### WHAT TO WORK ON
Look through the records and copy each line with the string "dispatcher" in it.
*** RECORDS FOR THE TASK ***
(** * The HTTP admission pipeline of the aquachain RPC server (package rpc, http.go)

    A shallow embedding of the handler chain built by [NewHTTPServer]:
    the IP allow-list gate, the virtual-host gate, the CORS layer and the
    base JSON-RPC handler, together with the client identity resolver
    [getIP] and the request validation [validateRequest].

    Handlers are state transformers on a [Conn]: the response writer of the
    request being served, plus the list of request bodies handed to the RPC
    dispatcher so far.  The log calls of the source write to the process log
    only and are left out. *)

From Stdlib Require Import ZArith Ascii DecimalString.
From stdpp Require Import base gmap strings list.

Local Open Scope string_scope.
Local Open Scope list_scope.
Local Open Scope Z_scope.

(** ** Data model *)

(** [http.Header]: canonical field name to the values of that field. *)
Abbreviation Header := (gmap string (list string)).

(** [net.IP] is a byte slice; the nil slice is the empty list. *)
Definition IP := list Z.

(** [net.IPNet]. *)
Record IPNet := { net_IP : IP; net_Mask : list Z }.

(** The fields of [http.Request] the pipeline reads. *)
Record Request := {
  Method : string;
  Host : string;
  RemoteAddr : string;
  ContentLength : Z;
  URL_RawQuery : string;
  ReqHeader : Header;
  Body : string
}.

(** [http.ResponseWriter]: the header map, the status line once written,
    and the body bytes written so far. *)
Record ResponseWriter := {
  rw_Header : Header;
  rw_status : option Z;
  rw_body : string
}.

(** What a handler can change: the response, and the bodies given to the
    RPC dispatcher. *)
Record Conn := {
  conn_w : ResponseWriter;
  served : list string
}.

Definition HandlerFunc := Request -> Conn -> Conn.

(** Options given to [cors.New]. *)
Record cors_Options := {
  AllowedOrigins : list string;
  AllowedMethods : list string;
  MaxAge : Z;
  AllowedHeaders : list string
}.

(** [rpc.Server], as far as this file goes: the proxy flag, and the
    dispatcher [ServeSingleRequest] that reads one request from the (capped)
    body and writes one response. *)
Record Server := {
  reverseproxy : bool;
  ServeSingleRequest : string -> ResponseWriter -> ResponseWriter
}.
*** End of RECORDS FOR THE TASK ***
### ANSWER TO THE PROBLEM
    dispatcher so far.  The log calls of the source write to the process log
    RPC dispatcher. *)
    dispatcher [ServeSingleRequest] that reads one request from the (capped)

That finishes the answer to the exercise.